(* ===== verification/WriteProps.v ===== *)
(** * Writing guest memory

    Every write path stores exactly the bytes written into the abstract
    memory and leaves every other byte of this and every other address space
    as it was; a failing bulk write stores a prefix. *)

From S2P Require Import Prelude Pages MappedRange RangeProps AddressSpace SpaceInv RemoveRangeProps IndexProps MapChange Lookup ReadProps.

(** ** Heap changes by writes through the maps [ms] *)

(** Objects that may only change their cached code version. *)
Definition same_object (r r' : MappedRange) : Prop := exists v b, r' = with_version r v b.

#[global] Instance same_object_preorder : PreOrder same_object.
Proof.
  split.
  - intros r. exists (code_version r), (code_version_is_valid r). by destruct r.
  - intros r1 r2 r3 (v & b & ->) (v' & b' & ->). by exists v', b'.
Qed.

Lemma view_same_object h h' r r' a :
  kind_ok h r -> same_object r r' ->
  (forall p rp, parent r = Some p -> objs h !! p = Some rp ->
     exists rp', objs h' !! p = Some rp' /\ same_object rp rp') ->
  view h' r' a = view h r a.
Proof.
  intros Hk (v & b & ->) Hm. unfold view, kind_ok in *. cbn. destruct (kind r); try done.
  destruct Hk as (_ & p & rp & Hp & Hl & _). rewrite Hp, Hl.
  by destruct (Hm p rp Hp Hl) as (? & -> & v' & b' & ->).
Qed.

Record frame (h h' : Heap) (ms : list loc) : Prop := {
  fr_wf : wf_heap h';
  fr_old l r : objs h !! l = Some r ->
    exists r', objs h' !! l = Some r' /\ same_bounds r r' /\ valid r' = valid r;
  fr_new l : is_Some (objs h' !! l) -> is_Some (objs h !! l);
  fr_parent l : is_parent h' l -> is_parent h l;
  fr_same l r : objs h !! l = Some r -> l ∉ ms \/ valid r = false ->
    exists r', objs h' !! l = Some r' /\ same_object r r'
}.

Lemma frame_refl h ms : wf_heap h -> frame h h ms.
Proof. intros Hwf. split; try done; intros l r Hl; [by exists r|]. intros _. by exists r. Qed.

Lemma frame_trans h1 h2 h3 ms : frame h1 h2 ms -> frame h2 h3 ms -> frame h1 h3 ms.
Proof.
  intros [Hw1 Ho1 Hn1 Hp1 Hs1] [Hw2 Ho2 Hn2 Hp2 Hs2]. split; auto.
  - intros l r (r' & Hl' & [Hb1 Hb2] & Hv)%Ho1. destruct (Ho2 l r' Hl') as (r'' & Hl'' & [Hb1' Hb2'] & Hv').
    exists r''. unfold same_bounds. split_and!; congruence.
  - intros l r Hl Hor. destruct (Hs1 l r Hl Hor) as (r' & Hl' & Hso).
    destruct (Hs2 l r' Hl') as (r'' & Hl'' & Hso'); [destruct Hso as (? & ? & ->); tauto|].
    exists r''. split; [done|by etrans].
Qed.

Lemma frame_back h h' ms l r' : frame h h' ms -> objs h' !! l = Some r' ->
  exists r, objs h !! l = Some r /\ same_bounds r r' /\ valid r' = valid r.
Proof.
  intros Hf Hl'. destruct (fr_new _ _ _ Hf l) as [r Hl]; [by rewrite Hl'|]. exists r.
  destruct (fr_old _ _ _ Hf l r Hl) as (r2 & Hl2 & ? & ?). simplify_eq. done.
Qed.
☆ ☆ ☆ ☆ ☆ ☆ ☆
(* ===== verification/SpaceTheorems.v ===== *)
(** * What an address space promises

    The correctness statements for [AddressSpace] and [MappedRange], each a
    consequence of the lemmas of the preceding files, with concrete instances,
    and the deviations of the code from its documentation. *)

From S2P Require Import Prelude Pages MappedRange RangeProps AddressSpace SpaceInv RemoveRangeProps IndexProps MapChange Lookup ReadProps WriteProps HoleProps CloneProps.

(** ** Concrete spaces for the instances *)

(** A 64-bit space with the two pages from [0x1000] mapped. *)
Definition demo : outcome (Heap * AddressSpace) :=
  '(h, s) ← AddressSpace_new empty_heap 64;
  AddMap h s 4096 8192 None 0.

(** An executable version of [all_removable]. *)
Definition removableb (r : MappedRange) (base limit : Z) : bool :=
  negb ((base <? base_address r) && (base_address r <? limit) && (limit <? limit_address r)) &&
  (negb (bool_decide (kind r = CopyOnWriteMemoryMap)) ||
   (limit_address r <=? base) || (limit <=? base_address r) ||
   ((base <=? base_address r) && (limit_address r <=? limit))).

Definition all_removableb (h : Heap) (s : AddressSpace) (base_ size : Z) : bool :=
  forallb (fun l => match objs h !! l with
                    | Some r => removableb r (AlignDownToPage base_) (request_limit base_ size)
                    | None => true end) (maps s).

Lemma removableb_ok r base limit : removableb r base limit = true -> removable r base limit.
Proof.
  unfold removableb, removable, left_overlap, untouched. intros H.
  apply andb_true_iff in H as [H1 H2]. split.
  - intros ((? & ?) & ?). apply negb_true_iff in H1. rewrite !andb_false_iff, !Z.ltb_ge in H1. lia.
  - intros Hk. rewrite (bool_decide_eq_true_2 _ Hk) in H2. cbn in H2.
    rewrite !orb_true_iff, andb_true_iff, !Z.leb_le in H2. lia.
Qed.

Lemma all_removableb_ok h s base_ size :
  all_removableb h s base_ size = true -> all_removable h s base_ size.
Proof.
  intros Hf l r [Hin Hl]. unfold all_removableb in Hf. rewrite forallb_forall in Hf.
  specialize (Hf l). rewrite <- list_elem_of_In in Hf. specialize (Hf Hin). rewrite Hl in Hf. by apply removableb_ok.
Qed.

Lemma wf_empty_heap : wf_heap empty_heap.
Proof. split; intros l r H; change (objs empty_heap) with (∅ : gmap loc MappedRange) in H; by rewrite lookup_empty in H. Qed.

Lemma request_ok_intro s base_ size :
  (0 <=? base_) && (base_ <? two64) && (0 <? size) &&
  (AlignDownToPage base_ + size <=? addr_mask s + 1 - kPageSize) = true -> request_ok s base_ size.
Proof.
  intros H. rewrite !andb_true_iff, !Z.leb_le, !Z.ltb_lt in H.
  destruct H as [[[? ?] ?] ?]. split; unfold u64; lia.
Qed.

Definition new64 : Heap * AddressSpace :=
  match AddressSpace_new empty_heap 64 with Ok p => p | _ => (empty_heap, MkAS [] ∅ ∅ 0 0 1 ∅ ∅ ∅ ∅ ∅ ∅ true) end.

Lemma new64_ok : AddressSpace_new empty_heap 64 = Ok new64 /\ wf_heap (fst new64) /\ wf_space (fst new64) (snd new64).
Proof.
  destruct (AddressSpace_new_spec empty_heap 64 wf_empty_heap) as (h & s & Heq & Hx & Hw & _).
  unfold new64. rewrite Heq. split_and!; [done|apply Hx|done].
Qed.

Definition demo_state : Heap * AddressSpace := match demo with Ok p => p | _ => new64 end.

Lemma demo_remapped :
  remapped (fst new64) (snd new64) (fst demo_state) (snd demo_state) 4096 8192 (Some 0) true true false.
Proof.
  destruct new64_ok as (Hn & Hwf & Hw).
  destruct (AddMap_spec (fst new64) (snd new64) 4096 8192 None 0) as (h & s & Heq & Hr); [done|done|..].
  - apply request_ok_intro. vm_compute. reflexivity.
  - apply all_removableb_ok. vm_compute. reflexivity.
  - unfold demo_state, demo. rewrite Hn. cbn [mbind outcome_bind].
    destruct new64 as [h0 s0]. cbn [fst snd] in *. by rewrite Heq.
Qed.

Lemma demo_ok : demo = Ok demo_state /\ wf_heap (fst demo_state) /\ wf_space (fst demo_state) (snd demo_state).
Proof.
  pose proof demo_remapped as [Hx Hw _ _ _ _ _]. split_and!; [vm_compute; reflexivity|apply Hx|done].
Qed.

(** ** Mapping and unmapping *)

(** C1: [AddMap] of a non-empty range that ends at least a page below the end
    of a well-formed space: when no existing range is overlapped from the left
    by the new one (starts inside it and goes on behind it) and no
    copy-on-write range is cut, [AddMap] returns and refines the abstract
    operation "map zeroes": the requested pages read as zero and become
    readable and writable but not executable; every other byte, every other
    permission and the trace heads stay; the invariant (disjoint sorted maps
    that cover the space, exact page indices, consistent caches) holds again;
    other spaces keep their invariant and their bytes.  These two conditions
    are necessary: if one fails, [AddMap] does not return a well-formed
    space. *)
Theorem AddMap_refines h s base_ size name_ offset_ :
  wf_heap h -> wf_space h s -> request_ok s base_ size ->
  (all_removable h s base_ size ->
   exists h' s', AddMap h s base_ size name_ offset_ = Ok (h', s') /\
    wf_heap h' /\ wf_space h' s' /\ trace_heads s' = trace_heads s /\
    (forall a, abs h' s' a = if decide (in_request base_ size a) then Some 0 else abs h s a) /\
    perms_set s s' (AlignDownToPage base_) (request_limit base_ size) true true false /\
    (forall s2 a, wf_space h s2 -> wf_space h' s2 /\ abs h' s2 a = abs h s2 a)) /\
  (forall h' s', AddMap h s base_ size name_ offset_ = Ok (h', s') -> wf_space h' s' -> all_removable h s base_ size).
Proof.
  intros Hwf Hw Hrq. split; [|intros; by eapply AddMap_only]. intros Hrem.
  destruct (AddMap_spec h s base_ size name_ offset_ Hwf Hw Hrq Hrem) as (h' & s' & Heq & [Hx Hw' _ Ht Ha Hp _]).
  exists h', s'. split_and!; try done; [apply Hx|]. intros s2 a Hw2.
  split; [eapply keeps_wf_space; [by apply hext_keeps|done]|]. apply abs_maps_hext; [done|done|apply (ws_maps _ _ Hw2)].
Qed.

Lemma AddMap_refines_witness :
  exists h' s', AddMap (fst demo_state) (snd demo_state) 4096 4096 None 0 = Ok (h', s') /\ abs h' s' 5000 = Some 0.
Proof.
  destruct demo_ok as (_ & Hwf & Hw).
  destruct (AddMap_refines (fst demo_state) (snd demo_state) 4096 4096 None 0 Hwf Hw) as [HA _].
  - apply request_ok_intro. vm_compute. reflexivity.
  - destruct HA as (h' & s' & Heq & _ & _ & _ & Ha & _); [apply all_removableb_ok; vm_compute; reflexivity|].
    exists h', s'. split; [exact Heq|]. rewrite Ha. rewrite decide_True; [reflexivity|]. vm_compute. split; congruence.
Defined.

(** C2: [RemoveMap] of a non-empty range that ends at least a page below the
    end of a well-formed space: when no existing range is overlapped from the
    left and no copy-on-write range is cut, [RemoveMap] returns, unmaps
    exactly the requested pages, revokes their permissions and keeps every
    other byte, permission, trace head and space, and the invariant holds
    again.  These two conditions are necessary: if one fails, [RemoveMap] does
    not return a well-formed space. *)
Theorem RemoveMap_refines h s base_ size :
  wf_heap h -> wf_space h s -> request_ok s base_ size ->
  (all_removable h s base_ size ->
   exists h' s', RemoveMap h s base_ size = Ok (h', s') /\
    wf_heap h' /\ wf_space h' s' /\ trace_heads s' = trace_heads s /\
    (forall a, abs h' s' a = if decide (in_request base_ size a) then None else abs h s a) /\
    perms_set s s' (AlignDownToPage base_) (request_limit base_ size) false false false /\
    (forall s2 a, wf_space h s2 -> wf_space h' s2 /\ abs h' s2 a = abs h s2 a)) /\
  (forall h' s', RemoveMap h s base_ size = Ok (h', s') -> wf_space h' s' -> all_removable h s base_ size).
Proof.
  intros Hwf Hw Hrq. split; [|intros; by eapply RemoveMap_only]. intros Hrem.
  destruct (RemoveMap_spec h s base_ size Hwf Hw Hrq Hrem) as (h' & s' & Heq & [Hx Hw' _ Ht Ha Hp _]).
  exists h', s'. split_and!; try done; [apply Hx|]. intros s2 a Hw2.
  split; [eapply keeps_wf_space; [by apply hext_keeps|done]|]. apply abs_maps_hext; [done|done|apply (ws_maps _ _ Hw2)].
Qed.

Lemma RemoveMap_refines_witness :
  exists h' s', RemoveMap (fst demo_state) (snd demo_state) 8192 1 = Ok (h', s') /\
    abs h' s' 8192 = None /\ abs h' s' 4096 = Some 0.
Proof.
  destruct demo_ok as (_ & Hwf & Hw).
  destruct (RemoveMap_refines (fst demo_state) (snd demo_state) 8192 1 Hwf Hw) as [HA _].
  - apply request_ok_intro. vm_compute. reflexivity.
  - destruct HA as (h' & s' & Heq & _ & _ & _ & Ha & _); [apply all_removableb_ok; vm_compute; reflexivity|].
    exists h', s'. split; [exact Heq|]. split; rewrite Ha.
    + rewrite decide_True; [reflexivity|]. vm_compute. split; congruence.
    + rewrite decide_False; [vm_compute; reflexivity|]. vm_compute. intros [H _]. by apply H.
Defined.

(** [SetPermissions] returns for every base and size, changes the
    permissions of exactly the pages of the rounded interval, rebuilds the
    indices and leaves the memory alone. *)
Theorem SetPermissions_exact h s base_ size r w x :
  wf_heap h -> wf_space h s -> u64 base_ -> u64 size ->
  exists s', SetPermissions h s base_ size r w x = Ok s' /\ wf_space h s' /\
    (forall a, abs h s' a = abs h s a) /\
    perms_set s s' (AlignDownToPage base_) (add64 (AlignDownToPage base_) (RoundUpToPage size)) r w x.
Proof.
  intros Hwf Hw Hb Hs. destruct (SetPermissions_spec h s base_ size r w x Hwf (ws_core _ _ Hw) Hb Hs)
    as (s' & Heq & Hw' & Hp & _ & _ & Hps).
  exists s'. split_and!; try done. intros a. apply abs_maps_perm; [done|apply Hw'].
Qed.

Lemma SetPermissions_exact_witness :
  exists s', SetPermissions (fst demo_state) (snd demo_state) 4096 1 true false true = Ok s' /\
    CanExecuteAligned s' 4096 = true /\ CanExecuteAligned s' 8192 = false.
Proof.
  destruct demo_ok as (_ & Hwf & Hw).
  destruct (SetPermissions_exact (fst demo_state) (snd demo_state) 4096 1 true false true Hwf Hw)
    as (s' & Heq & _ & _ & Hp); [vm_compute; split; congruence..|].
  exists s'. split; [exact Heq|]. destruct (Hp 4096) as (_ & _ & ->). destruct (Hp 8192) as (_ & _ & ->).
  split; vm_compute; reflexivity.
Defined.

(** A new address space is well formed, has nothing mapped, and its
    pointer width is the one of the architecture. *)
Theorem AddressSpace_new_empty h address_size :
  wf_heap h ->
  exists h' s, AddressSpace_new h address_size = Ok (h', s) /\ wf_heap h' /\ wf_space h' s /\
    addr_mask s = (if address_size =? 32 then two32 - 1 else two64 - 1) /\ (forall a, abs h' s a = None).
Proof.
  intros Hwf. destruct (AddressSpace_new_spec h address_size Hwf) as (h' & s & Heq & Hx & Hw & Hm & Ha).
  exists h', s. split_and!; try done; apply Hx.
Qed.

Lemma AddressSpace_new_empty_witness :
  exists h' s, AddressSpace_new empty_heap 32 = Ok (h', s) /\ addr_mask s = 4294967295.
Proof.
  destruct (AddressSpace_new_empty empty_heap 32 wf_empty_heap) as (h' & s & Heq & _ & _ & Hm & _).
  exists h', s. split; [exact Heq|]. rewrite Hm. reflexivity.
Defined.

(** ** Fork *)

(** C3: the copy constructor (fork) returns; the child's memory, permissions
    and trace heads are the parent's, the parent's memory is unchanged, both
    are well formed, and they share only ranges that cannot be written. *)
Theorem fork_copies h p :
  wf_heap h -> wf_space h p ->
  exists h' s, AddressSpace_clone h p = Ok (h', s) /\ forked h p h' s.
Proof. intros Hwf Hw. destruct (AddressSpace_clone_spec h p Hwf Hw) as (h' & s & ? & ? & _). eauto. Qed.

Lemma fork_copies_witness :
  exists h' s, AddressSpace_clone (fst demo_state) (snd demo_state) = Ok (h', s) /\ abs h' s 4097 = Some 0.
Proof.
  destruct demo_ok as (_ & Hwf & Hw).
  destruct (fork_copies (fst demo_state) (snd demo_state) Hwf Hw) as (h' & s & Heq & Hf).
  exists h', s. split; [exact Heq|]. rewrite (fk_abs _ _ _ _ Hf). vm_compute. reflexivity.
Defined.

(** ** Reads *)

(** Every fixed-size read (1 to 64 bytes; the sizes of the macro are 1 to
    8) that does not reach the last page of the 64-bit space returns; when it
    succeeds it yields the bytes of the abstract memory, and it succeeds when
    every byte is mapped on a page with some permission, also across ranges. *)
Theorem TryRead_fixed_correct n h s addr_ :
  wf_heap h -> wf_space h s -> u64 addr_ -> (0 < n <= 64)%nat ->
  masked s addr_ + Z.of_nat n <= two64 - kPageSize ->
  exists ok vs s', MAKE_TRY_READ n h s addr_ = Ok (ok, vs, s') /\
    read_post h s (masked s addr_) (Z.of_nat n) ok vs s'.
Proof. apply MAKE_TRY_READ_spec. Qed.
☆ ☆ ☆ ☆ ☆ ☆ ☆
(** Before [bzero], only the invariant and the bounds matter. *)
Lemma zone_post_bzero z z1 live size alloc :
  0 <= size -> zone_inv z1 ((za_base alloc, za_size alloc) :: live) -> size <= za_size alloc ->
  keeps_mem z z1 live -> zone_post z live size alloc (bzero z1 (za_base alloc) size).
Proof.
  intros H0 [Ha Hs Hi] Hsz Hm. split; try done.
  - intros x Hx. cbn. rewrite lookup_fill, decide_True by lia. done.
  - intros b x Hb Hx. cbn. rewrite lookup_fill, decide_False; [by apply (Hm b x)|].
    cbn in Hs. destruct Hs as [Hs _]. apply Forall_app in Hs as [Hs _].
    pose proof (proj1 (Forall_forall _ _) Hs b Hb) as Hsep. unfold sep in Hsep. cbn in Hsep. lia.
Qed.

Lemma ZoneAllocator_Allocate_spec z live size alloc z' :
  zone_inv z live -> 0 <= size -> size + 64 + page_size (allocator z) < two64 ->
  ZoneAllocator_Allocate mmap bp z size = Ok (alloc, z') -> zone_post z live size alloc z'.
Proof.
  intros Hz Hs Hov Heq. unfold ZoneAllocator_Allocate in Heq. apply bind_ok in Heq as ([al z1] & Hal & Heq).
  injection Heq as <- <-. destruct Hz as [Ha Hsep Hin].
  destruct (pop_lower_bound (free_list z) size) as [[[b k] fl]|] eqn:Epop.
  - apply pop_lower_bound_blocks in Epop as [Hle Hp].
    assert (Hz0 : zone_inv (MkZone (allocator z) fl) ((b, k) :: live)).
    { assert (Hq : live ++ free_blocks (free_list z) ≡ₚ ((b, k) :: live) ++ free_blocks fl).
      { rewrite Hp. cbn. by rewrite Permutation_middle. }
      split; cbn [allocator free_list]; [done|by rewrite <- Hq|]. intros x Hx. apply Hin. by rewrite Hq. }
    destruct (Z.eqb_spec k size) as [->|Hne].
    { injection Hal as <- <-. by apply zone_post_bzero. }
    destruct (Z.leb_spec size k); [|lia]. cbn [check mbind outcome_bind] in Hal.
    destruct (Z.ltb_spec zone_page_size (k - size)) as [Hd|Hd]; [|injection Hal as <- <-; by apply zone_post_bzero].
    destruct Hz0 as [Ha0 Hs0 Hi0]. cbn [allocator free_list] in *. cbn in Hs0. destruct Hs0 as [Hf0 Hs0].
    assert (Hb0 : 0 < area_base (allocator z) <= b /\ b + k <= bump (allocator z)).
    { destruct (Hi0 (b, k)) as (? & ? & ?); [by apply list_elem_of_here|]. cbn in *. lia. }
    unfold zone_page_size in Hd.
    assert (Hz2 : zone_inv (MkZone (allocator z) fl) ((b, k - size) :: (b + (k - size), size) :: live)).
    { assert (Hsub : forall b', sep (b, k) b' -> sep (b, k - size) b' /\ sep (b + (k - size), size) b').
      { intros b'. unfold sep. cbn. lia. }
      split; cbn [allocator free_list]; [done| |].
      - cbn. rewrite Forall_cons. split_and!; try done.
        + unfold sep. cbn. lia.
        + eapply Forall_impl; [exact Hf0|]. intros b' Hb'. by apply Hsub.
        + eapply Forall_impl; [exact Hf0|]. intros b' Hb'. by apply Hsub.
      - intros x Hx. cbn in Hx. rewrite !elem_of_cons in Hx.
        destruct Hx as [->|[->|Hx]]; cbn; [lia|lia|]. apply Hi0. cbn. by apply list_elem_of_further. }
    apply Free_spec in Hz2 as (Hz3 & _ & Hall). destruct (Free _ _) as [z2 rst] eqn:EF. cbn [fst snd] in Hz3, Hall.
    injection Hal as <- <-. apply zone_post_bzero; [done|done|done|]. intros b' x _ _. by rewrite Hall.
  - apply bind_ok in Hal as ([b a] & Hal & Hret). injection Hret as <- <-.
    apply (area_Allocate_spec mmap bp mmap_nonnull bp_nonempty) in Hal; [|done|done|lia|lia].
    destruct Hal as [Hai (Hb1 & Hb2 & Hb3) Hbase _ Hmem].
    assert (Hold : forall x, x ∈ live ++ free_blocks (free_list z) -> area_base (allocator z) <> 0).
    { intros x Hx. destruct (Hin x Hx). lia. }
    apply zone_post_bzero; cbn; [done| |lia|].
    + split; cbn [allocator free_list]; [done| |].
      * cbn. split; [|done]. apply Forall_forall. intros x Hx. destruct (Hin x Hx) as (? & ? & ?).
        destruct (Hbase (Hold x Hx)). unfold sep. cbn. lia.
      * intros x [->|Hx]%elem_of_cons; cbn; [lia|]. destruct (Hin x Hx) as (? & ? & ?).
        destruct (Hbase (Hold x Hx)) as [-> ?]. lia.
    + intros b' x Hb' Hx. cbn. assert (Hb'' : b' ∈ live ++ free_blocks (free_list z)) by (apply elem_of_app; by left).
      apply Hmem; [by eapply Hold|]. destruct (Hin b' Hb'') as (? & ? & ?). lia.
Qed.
☆ ☆ ☆ ☆ ☆ ☆ ☆
* How to complete this task *
Return only the lines between the one holding "- intros ((?" and the one holding "Lemma all_removableb_ok h", inclusive, exactly as they appear above.

* Answer to the problem *
  - intros ((? & ?) & ?). apply negb_true_iff in H1. rewrite !andb_false_iff, !Z.ltb_ge in H1. lia.
  - intros Hk. rewrite (bool_decide_eq_true_2 _ Hk) in H2. cbn in H2.
    rewrite !orb_true_iff, andb_true_iff, !Z.leb_le in H2. lia.
Qed.

Lemma all_removableb_ok h s base_ size :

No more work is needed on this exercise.